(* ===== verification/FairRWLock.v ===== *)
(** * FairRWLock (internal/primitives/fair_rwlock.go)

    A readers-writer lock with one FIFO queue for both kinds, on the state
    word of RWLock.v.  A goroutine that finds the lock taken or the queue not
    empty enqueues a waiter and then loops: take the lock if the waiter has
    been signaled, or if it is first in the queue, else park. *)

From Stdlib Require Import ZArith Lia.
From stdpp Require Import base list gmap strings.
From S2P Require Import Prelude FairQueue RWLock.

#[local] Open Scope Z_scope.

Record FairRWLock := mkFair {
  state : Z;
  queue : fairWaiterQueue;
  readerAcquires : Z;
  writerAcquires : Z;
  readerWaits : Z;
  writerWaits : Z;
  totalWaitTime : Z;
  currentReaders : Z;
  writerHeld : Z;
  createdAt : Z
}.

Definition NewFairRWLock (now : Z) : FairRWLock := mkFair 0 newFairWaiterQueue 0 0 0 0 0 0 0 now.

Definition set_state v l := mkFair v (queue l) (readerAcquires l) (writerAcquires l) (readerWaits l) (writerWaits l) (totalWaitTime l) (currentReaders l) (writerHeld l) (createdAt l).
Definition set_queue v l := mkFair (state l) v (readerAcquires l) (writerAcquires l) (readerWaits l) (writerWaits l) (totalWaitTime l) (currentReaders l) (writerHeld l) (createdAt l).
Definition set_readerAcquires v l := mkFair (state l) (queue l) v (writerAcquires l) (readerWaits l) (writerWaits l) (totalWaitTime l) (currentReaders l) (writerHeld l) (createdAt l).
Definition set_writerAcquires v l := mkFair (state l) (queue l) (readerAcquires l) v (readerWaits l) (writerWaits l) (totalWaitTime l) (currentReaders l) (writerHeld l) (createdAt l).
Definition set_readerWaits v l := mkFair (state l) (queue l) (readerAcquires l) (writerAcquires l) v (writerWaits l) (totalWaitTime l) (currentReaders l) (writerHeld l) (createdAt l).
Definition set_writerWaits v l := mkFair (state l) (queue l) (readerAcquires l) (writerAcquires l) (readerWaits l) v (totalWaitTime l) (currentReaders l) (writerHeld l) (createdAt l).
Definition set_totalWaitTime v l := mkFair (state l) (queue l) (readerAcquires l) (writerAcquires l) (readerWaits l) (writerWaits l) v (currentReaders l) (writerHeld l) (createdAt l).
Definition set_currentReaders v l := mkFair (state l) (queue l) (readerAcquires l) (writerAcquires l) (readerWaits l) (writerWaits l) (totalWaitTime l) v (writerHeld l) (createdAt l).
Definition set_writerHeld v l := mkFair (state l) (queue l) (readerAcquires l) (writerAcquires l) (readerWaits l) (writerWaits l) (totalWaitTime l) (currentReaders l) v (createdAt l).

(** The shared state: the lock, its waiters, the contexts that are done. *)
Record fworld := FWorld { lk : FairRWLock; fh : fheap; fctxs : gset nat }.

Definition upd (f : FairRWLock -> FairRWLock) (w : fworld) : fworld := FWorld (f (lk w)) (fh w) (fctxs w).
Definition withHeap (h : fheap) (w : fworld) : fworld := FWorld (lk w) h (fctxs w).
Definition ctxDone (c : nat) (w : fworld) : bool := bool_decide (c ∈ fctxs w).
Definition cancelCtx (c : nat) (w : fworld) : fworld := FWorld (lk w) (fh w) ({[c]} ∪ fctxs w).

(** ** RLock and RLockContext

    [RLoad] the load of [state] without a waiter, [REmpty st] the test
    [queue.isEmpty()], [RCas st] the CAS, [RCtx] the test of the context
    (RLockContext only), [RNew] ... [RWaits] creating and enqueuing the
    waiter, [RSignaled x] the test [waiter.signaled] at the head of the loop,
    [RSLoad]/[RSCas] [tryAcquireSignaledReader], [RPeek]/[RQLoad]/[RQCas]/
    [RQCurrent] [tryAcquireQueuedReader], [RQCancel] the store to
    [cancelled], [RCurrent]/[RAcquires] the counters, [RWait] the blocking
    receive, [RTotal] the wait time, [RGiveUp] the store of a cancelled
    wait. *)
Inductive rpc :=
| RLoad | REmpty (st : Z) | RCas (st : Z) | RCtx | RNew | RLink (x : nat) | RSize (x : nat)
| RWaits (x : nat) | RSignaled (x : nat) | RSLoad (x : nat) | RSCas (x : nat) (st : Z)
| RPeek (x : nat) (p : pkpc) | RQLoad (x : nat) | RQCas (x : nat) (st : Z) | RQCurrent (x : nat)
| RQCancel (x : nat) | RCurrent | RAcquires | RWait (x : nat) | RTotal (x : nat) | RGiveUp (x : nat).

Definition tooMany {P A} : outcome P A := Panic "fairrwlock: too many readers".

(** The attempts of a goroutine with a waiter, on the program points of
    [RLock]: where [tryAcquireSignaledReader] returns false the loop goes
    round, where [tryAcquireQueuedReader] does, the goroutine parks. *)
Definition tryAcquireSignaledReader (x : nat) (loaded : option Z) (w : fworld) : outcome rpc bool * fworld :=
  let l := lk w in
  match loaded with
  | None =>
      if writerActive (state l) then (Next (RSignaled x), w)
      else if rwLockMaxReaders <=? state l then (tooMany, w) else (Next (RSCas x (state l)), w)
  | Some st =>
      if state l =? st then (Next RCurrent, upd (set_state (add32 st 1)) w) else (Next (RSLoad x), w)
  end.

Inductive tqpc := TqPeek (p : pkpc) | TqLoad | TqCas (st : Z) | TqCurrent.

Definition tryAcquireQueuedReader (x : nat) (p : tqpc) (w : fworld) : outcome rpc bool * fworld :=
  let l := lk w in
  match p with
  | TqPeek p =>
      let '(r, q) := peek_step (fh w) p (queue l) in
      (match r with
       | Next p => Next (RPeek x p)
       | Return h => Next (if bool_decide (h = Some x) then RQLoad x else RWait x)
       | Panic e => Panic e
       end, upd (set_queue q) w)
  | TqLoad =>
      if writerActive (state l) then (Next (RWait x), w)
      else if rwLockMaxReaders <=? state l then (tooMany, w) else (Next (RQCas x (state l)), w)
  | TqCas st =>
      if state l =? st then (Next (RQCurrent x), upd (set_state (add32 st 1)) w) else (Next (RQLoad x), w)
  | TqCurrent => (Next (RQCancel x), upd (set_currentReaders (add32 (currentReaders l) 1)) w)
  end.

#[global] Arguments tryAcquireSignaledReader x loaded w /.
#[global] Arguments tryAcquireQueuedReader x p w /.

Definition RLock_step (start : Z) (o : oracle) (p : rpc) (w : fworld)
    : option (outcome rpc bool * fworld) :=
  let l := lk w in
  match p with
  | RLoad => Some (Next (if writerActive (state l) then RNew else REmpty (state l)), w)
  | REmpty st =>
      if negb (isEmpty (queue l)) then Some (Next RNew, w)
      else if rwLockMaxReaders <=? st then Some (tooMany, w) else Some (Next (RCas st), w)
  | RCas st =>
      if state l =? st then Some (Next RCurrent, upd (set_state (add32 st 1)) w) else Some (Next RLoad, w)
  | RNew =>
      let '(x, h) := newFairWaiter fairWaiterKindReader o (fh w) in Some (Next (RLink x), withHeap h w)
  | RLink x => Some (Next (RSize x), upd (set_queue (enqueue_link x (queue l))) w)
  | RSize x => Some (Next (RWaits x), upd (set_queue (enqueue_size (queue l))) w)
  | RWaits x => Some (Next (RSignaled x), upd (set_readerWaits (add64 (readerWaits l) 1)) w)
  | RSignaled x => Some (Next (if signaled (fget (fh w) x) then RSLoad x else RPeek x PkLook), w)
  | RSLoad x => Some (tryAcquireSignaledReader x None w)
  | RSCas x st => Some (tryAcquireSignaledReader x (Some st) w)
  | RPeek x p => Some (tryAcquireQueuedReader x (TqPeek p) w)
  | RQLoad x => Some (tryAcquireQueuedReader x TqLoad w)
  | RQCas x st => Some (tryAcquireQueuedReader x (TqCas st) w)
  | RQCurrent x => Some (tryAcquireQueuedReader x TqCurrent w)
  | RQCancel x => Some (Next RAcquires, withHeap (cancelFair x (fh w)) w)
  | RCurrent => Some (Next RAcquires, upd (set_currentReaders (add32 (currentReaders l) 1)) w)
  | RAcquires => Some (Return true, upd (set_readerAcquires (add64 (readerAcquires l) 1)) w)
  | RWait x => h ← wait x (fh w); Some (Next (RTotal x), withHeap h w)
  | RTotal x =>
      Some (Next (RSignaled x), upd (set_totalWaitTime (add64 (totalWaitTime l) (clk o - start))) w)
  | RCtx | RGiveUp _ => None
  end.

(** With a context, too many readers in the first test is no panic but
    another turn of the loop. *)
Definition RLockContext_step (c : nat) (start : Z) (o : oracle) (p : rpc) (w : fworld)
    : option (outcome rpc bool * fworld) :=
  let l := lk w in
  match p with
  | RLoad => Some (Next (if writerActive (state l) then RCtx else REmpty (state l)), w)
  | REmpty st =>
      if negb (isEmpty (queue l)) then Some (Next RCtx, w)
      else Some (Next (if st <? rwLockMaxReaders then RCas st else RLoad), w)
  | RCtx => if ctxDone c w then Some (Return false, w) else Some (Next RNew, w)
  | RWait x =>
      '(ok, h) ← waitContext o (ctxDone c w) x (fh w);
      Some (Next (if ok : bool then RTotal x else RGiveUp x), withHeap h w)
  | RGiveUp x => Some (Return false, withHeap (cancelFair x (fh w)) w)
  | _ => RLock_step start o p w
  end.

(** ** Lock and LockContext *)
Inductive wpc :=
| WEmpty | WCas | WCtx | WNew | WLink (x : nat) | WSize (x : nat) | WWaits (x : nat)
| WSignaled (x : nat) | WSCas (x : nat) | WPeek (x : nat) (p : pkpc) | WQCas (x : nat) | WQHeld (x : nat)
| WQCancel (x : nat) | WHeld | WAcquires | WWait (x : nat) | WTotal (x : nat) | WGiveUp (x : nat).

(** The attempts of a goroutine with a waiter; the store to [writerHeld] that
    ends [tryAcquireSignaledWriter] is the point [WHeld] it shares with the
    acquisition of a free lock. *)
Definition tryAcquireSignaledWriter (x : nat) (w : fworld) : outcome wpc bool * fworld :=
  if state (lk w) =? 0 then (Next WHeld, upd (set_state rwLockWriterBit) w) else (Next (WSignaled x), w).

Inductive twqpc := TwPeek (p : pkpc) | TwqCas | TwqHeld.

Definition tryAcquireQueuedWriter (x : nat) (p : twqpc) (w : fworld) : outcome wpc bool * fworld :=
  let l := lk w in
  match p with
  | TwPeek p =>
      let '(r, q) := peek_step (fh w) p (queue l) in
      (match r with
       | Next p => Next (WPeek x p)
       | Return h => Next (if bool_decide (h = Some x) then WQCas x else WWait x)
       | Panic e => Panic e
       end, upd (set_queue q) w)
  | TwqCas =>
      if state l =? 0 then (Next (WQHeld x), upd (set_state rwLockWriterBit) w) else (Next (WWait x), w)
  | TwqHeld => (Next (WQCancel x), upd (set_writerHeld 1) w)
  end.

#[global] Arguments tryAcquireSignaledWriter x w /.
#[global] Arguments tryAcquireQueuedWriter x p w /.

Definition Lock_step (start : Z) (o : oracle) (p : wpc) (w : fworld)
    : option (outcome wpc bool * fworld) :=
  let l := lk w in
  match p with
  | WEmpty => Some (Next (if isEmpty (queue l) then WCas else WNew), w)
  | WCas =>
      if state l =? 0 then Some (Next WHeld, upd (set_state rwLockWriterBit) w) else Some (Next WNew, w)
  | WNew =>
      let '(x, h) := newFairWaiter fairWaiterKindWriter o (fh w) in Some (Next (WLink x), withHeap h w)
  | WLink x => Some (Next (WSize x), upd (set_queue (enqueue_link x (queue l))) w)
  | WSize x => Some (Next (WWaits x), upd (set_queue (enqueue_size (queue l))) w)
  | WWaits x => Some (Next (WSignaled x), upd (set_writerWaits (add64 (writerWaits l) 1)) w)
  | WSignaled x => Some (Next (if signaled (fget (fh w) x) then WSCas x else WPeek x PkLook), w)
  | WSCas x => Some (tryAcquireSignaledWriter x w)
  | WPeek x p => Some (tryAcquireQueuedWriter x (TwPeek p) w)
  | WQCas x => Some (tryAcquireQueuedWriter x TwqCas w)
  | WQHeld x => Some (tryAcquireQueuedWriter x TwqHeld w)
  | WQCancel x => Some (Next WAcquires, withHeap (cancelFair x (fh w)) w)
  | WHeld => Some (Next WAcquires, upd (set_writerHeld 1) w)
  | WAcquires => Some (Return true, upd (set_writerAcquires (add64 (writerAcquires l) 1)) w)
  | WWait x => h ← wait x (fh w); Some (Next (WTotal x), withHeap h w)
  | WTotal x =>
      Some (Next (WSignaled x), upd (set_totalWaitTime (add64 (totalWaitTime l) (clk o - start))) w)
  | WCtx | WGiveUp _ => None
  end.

● ● ● ● ● ● ●

Task to carry out :: Each line of the records, from the opening one through the line holding "Definition NewFairRWLock (now", should be restated word for word, with nothing else in the answer.

Solution to this exercise ::
(* ===== verification/FairRWLock.v ===== *)
(** * FairRWLock (internal/primitives/fair_rwlock.go)

    A readers-writer lock with one FIFO queue for both kinds, on the state
    word of RWLock.v.  A goroutine that finds the lock taken or the queue not
    empty enqueues a waiter and then loops: take the lock if the waiter has
    been signaled, or if it is first in the queue, else park. *)

From Stdlib Require Import ZArith Lia.
From stdpp Require Import base list gmap strings.
From S2P Require Import Prelude FairQueue RWLock.

#[local] Open Scope Z_scope.

Record FairRWLock := mkFair {
  state : Z;
  queue : fairWaiterQueue;
  readerAcquires : Z;
  writerAcquires : Z;
  readerWaits : Z;
  writerWaits : Z;
  totalWaitTime : Z;
  currentReaders : Z;
  writerHeld : Z;
  createdAt : Z
}.

Definition NewFairRWLock (now : Z) : FairRWLock := mkFair 0 newFairWaiterQueue 0 0 0 0 0 0 0 now.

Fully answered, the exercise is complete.